[Collected data]
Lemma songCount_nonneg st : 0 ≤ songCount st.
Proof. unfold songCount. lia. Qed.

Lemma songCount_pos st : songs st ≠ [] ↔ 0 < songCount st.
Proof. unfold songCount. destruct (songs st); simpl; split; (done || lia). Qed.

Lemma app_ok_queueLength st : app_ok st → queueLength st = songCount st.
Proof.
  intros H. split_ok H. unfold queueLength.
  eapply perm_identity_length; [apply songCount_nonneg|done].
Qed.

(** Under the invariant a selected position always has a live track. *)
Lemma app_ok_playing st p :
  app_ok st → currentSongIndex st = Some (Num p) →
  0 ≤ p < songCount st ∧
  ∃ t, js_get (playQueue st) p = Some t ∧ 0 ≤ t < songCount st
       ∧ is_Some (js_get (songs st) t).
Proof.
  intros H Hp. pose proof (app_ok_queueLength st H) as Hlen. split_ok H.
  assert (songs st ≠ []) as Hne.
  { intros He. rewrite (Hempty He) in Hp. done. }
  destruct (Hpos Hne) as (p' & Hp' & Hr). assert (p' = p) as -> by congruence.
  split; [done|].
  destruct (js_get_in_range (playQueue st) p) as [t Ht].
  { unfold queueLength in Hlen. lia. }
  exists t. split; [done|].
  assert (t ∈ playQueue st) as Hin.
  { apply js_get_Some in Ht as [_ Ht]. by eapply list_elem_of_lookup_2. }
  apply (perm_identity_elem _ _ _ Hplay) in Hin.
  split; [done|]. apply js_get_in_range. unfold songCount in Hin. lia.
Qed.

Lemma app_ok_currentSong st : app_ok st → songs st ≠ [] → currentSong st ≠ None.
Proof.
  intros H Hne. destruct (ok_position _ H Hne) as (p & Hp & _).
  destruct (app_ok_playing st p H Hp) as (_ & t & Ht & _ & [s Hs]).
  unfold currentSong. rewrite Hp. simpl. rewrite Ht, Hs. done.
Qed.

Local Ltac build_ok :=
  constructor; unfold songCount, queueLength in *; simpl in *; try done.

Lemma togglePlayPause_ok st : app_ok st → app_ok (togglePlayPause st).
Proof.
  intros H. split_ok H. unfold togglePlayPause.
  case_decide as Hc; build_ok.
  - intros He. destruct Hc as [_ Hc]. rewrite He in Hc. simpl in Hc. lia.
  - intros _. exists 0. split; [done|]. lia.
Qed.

* * *

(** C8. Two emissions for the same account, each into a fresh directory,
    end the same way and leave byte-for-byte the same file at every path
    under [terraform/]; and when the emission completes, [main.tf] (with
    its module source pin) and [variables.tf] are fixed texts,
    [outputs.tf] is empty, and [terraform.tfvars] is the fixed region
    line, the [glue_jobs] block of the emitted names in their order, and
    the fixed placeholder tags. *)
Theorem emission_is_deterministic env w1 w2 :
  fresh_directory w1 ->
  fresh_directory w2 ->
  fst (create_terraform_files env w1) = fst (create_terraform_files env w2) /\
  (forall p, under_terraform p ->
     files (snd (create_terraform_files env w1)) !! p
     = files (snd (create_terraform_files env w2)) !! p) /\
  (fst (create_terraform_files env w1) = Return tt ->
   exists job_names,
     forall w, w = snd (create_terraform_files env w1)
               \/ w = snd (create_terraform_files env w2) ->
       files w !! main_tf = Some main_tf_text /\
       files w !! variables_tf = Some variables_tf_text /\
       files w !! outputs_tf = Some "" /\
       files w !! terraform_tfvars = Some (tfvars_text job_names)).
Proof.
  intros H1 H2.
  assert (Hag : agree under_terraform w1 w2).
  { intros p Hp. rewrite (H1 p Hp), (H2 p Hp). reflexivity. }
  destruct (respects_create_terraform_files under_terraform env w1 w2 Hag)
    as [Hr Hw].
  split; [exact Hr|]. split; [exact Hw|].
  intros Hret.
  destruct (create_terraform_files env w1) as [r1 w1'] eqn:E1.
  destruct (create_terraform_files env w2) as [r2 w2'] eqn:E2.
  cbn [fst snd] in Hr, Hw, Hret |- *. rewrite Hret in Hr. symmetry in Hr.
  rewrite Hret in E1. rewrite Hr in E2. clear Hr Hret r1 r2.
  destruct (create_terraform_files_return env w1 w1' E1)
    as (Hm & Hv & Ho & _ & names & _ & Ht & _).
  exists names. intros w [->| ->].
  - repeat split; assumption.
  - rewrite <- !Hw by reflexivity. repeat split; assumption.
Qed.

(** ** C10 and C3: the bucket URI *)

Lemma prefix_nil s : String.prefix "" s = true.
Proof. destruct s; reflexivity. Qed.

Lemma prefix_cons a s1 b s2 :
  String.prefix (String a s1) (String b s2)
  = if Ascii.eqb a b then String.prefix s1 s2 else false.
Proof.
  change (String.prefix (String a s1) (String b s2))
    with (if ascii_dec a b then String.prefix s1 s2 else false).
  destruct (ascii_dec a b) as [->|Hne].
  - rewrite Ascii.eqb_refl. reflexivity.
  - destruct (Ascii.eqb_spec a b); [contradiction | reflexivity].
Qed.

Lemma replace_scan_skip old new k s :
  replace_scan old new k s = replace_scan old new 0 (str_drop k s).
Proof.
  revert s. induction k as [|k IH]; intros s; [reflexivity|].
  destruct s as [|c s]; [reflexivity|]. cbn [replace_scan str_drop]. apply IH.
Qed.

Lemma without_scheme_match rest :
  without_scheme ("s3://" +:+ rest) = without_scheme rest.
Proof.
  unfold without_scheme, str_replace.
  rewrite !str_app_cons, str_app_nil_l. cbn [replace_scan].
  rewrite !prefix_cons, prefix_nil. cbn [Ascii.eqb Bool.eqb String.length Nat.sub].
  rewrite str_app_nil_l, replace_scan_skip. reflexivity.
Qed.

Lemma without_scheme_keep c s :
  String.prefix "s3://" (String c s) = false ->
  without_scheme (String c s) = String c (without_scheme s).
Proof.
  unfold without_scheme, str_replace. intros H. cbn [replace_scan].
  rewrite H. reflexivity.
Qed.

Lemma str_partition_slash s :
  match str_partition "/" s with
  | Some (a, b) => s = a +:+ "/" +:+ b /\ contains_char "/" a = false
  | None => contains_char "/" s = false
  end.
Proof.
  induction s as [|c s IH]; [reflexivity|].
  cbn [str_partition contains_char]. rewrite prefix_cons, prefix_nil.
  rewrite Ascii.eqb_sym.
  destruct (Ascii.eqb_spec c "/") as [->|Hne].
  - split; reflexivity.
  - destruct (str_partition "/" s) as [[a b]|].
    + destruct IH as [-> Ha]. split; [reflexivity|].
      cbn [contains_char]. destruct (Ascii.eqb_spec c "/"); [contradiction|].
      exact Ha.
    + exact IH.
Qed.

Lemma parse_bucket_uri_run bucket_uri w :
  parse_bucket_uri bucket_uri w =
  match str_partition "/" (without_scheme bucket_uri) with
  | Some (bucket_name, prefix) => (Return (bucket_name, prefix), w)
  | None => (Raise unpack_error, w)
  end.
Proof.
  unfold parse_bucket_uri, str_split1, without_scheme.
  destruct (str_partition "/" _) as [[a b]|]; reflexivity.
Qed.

- TASK STATEMENT -
Your answer must be one number: how many lines of the data contain "done".

- OUTPUT FOR THIS EXERCISE -
9